Lobot: Your Chief Administrative Aide on Cloud City
A "one click" solution for deploying CI to EC2
Lando Calrissian relies on Lobot to keep Cloud City afloat, and now you can rely on Lobot to keep your continuous integration server running in the cloud. Lobot is a gem that will help you spin-up, bootstrap, and install Jenkins for CI for your Rails app on Amazon EC2.
What do I get?
- rake tasks for starting a CI instance
- capistrano tasks for bootstrapping and deploying to an EC2 instance
- chef recipes for configuring a Centos server to run Jenkins and build Rails projects.
all you'll need to do is run the following commands:
rails g lobot:install rails g lobot:config rake ci:server_start cap ci bootstrap cap ci chef
Read on for an explanation of what each one of these steps does.

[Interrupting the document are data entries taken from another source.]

(** A byte that the replacer replaces on its own, and that none of its
    new strings brings back, is not in what [Replace] returns. *)
Lemma Replace_from_avoids (oldnew : list (string * string)) (c : ascii) :
  (exists new, In (String c EmptyString, new) oldnew) ->
  (forall old new, In (old, new) oldnew ->
                   ~ In c (list_ascii_of_string new)) ->
  forall (s : string) (skip : nat),
    ~ In c (list_ascii_of_string (Replace_from oldnew skip s)).
Proof.
  intros [new0 Hold] Hnew. induction s as [|a rest IH]; intros skip; simpl.
  - tauto.
  - destruct skip as [|k]; [|apply IH].
    unfold lookup.
    destruct (find _ oldnew) as [[old new]|] eqn:Hfind.
    + apply find_some in Hfind. destruct Hfind as [Hin _].
      rewrite list_ascii_app. intros Hc. apply in_app_or in Hc.
      destruct Hc as [Hc|Hc]; [exact (Hnew old new Hin Hc)|exact (IH _ Hc)].
    + intros [Hc|Hc]; [|exact (IH _ Hc)]. subst a.
      pose proof (find_none _ _ Hfind _ Hold) as Hp. simpl in Hp.
      destruct (ascii_dec c c) as [_|Hne]; [|contradiction].
      destruct rest; discriminate Hp.
Qed.

Lemma replacers_remove (c : ascii) :
  In c removed ->
  (forall s, ~ In c (list_ascii_of_string (Replace icmpReplacer s)))
  /\ (forall s, ~ In c (list_ascii_of_string (Replace protocolReplacer s))).
Proof.
  intros Hc. unfold Replace.
  split; intros s; apply Replace_from_avoids.
  - simpl in Hc.
    destruct Hc as [<-|[<-|[<-|[<-|[<-|[]]]]]]; eexists; simpl; eauto 10.
  - intros old new Hin.
    assert (Hb : forallb
                   (fun p => negb (existsb (Ascii.eqb c)
                                           (list_ascii_of_string (snd p))))
                   icmpReplacer = true).
    { simpl in Hc.
      destruct Hc as [<-|[<-|[<-|[<-|[<-|[]]]]]]; reflexivity. }
    rewrite forallb_forall in Hb. specialize (Hb _ Hin). simpl in Hb.
    intros Hmem. apply negb_true_iff in Hb.
    assert (Ht : existsb (Ascii.eqb c) (list_ascii_of_string new) = true).
    { apply existsb_exists. exists c. split; [exact Hmem|apply Ascii.eqb_refl]. }
    congruence.
  - simpl in Hc.
    destruct Hc as [<-|[<-|[<-|[<-|[<-|[]]]]]]; eexists; simpl; eauto 10.
  - intros old new Hin.
    assert (Hb : forallb
                   (fun p => negb (existsb (Ascii.eqb c)
                                           (list_ascii_of_string (snd p))))
                   protocolReplacer = true).
    { simpl in Hc.
      destruct Hc as [<-|[<-|[<-|[<-|[<-|[]]]]]]; reflexivity. }
    rewrite forallb_forall in Hb. specialize (Hb _ Hin). simpl in Hb.
    intros Hmem. apply negb_true_iff in Hb.
    assert (Ht : existsb (Ascii.eqb c) (list_ascii_of_string new) = true).
    { apply existsb_exists. exists c. split; [exact Hmem|apply Ascii.eqb_refl]. }
    congruence.
Qed.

Add lobot to your Gemfile, in the development group:
gem "lobot", :group => :development
Lobot is a Rails 3 generator. Rails 2 can be made to work, but you will need to copy the template files into your project.
rails g lobot:install
You can use a generator to interatively generate the config/ci.yml that includes some reasonable defaults and explanations
rails g lobot:config
Alternatively, manually edit config/ci.yml
--- app_name: # a short name for your application app_user: # the user created to run your CI process git_location: # The location of your remote git repository which Jenkins will poll and pull from on changes. basic_auth: - username: # The username you will use to access the Jenkins web interface password: # The password you will use to access the Jenkins web interface credentials: aws_access_key_id: # The Access Key for your Amazon AWS account aws_secret_access_key: The Secret Access Key for your Amazon AWS account provider: AWS # leave this one alone server: name: run 'rake ci:server_start to populate' instance_id: run 'rake ci:server_start to populate' build_command: ./script/ci_build.sh ec2_server_access: key_pair_name: myapp_ci id_rsa_path: ~/.ssh/id_rsa github_private_ssh_key_path: ~/.ssh/id_rsa
For security, you can add ci.yml to your .gitignore file and store a ci.yml.example without authentication credentials in your repository
Keep in mind that the default build script ci_build.sh uses the headless gem and jasmine. You'll want to add those to your Gemfile or change your build command.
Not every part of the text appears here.